4.2) Procedimentos in vitro
4.2.1) Cultura purificada de astrócitos
Culturas purificadas de astrócitos foram estabelecidas através da dissociação do córtex cerebral (McCarty e De Vellis, 1980) de camundongos C57BL/6J neonatos (primeiro ou segundo dia pós-natal) obtidos no CEMIB/UNICAMP. O procedimento foi realizado com material cirúrgico estéril. Desta forma, procedeu-se com a dissecção e fragmentação do tecido, o qual foi lavado em PB (0,1M, pH 7,4, Nutricell, Brasil) e imerso em meio DMEM (Dulbecco’s Modified Eagle’s Medium) sem cálcio e magnésio (pH 7,7, Nutricell, Brasil). Prosseguiu-se com a tripsinização (70 μl de tripsina em 4 ml de PB por três minutos) e posterior adição de soro fetal bovino para bloqueio da ação enzimática. A solução resultante foi colocada sobre um coxim de BSA (bovine serum albunin, albumina bovina 4% em DMEM) e submetida à centrifugação (1.300 RPM por 10 minutos). O precipitado foi ressuspendido em meio de cultura para células gliais, previamente preparado e aquecido a 37°C. As células foram aplicadas em placa para cultura (Costar, USA) contendo 24 poços (300 µl em cada poço).

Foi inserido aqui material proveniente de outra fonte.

(* ===== verification/MetadataCache.v ===== *)
(** * Metadata cache (src/src/storage/metadata_cache.c)

    The LRU cache of object metadata, over the structure of HashLru.v. The clock
    ([time(NULL)]) is an argument. *)

From S2P Require Import Prelude CInt CString XXHash LinkedList XlMeta HashLru.

Local Open Scope c_scope.

(** ** Cloning metadata *)

(** An array of [data + parity] elements is cloned when that count is not zero. *)
Definition clone_array {A} (m : xl_meta) (arr : option (list A)) : option (list A) :=
  match arr with
  | None => None
  | Some l =>
      let count := u32 (ec_data m + ec_parity m) in
      if 0 <? count then Some (take (Z.to_nat count) l) else None
  end.

Definition clone_xl_meta (src : xl_meta) : xl_meta :=
  {| xl_version := xl_version src; xl_format := xl_format src;
     xl_bucket := None; xl_object := None;
     stat_size := stat_size src; stat_modTime := stat_modTime src;
     ec_algorithm := ec_algorithm src; ec_data := ec_data src; ec_parity := ec_parity src;
     ec_blockSize := ec_blockSize src; ec_index := ec_index src;
     ec_distribution := clone_array src (ec_distribution src);
     ec_checksums := clone_array src (ec_checksums src);
     content_type := content_type src; etag := etag src;
     cache_control := None; content_disposition := None; content_encoding := None;
     content_language := None; expires := None; user_meta := [];
     versionId := versionId src; isLatest := isLatest src;
     isDeleteMarker := isDeleteMarker src; deleteMarkerVersionId := None;
     inline_data := inline_data src |}.

(** ** The cache *)

(** The heap and the cache that [g_metadata_cache] points to. *)
Abbreviation heap_t := (gmap addr (cache_entry xl_meta)).
Abbreviation cache_state := (heap_t * hash_lru)%type.

Definition create_cache_key (bucket object : string) (version : option string) : string :=
  match version with
  | Some v => snprintf PATH_MAX (bucket +:+ "/" +:+ object +:+ "/" +:+ v)
  | None => snprintf PATH_MAX (bucket +:+ "/" +:+ object)
  end.

(** *** The operations *)

Definition CACHE_SIZE : Z := 10000.
Definition CACHE_TTL_SECONDS : Z := 300.

Definition buckets_metadata_cache_init (g : option cache_state) (max ttl : Z)
    : option cache_state :=
  match g with
  | Some s => Some s
  | None =>
      let max := if 0 <? max then max else CACHE_SIZE in
      let ttl := if 0 <? ttl then ttl else CACHE_TTL_SECONDS in
      Some (∅, HashLru (replicate (Z.to_nat max) None) None None 0 max ttl 0 0 0)
  end.

(** The first locked section of [get]: the search. A hit gives the address of the entry
    and the clone; the entry is touched in a second locked section. *)
Inductive lookup_result :=
  | Miss
  | Hit (entry : addr) (clone : xl_meta).

Definition cache_lookup (s : cache_state) (key : string) (now : Z) : c_result lookup_result :=
  let slot := cache_key_hash key (table_size s.2) in
  let* found := search_chain s slot (key_is key) in
  match found with
  | None => Val Miss
  | Some (_, a) =>
      let* e := load s.1 a in
      if (0 <? ttl_seconds s.2) && (ttl_seconds s.2 <? now - ce_time e) then Val Miss
      else Val (Hit a (clone_xl_meta (ce_value e)))
  end.

(** The second locked section of a hit. *)
Definition cache_touch (s : cache_state) (entry : addr) (now : Z) : c_result cache_state :=
  let* s1 := lru_touch s entry in
  let* h := store s1.1 entry (with_time now) in
  Val (h, s1.2).

(** The whole call when no other thread comes between its two sections; [now1] and
    [now2] are its clock readings. *)
Definition buckets_metadata_cache_get (g : option cache_state)
    (bucket object : option string) (version : option string) (now1 now2 : Z)
    : c_result (Z * option xl_meta * option cache_state) :=
  match g, bucket, object with
  | Some s, Some bucket, Some object =>
      let key := create_cache_key bucket object version in
      let* r := cache_lookup s key now1 in
      match r with
      | Miss =>
          let c := s.2 in
          Val (-1, None,
               Some (s.1, with_stats (hits c) (add64 (misses c) 1) (evictions c) c))
      | Hit a clone =>
          let* s1 := cache_touch s a now2 in
          let c := s1.2 in
          Val (0, Some clone,
               Some (s1.1, with_stats (add64 (hits c) 1) (misses c) (evictions c) c))
      end
  | _, _, _ => Val (-1, None, g)
  end.

Section Put.
Context (malloc : heap_t → addr).

Definition cache_put (s : cache_state) (key : string) (m : xl_meta) (now : Z)
    : c_result cache_state :=
  let slot := cache_key_hash key (table_size s.2) in
  let* found := search_chain s slot (key_is key) in
  match found with
  | Some (_, a) =>
      let* h1 := store s.1 a (with_value (clone_xl_meta m)) in
      let* h2 := store h1 a (with_time now) in
      lru_touch (h2, s.2) a
  | None =>
      cache_add malloc s slot key (clone_xl_meta m) now
  end.

Definition buckets_metadata_cache_put (g : option cache_state)
    (bucket object : option string) (version : option string) (meta : option xl_meta) (now : Z)
    : c_result (Z * option cache_state) :=
  match g, bucket, object, meta with
  | Some s, Some bucket, Some object, Some m =>
      let* s1 := cache_put s (create_cache_key bucket object version) m now in
      Val (0, Some s1)
  | _, _, _, _ => Val (-1, g)
  end.
End Put.

Definition buckets_metadata_cache_invalidate (g : option cache_state)
    (bucket object : option string) (version : option string)
    : c_result (Z * option cache_state) :=
  match g, bucket, object with
  | Some s, Some bucket, Some object =>
      let* r := cache_invalidate s (create_cache_key bucket object version) in
      Val (r.1, Some r.2)
  | _, _, _ => Val (-1, g)
  end.

Definition buckets_metadata_cache_stats (g : option cache_state) : Z * Z * Z * Z :=
  match g with
  | None => (0, 0, 0, 0)
  | Some (_, c) => (hits c, misses c, evictions c, count c)
  end.

(** What is left allocated, and the pointer set to NULL. *)
Definition buckets_metadata_cache_cleanup (g : option cache_state)
    : c_result (heap_t * option cache_state) :=
  match g with
  | None => Val (∅, None)
  | Some (h, c) => let* h1 := free_table h (hash_table c) in Val (h1, None)
  end.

As placas com as culturas de astrócitos foram mantidas em incubadora sob temperatura de 37°C e atmosfera de 5% de CO2. Após 24 horas, deu-se início ao tratamento com IFN
beta nas dosagens de 100, 500 e 1000 UI de IFN beta/ml ou com Acetato de Glatirâmer com doses de 1,2, 2,5 e 5,0 μg/ml durante cinco dias consecutivos (Jiang et al., 1995; Abarca-Heidemann et al., 2002). Culturas não tratadas foram utilizadas como controle. Todos os experimentos foram realizados em triplicata.
4.2.2) Imunocitoquímica
Finalizado o período de tratamento, as células foram fixadas com paraformaldeído 4% em DMEM. Após a fixação, as células foram lavadas em PB sem cálcio e magnésio (0,1M, pH 7,4, Nutricell, Brasil) e incubadas durante duas horas com anticorpo primário cabra anti-GFAP (1:100, Santa Cruz), cabra anti-ezrina (1:200, Santa Cruz) e camundongo anti-OX-18 (anticorpo anti-MHC I, 1:100, Serotec). Foram, então, novamente lavadas em PB estéril e incubadas durante 45 minutos com anticorpos secundários anti-cabra ou anti- camundongo conjugados com CY-3 (Jackson Lab., USA). Concluído o tempo de incubação, as células foram lavadas, sendo que nas células imunomarcadas com GFAP foi realizada citoquímica com DAPI (4' -6-diamidino-2-fenilindol) que identifica o núcleo celular ligando-se às moléculas de DNA, desse modo foi possível a quantificação do número de células bem como do acompanhamento do crescimento celular. Após finalização da técnica, as culturas foram mantidas em glicerol/PB 0,01M (3:1) para análise em microscópio confocal.
Para cada grupo (controles e dosagens experimentais) três culturas de células foram incubadas com cada anticorpo, num total de nove poços por grupo. A quantificação foi realizada de maneira similar ao procedimento in vivo, utilizando-se o software IMAGEJ (versão 1.33u, National Institutes of Health, USA). Assim, seis áreas representativas de cada cultura foram documentadas para quantificação da densidade integrada de pixels. Uma média aritmética foi calculada para cada cultura e, através da análise desses valores, realizaram-se as comparações entre os grupos.
4.3) Análise estatística
A análise estatística comparativa foi realizada através dos testes U de Mann Whitney e t de Student para dados não-paramétricos e paramétricos respectivamente, assumindo-se níveis de significância para p<0,05 (*), p<0,01 (**) e p<0,001 (***).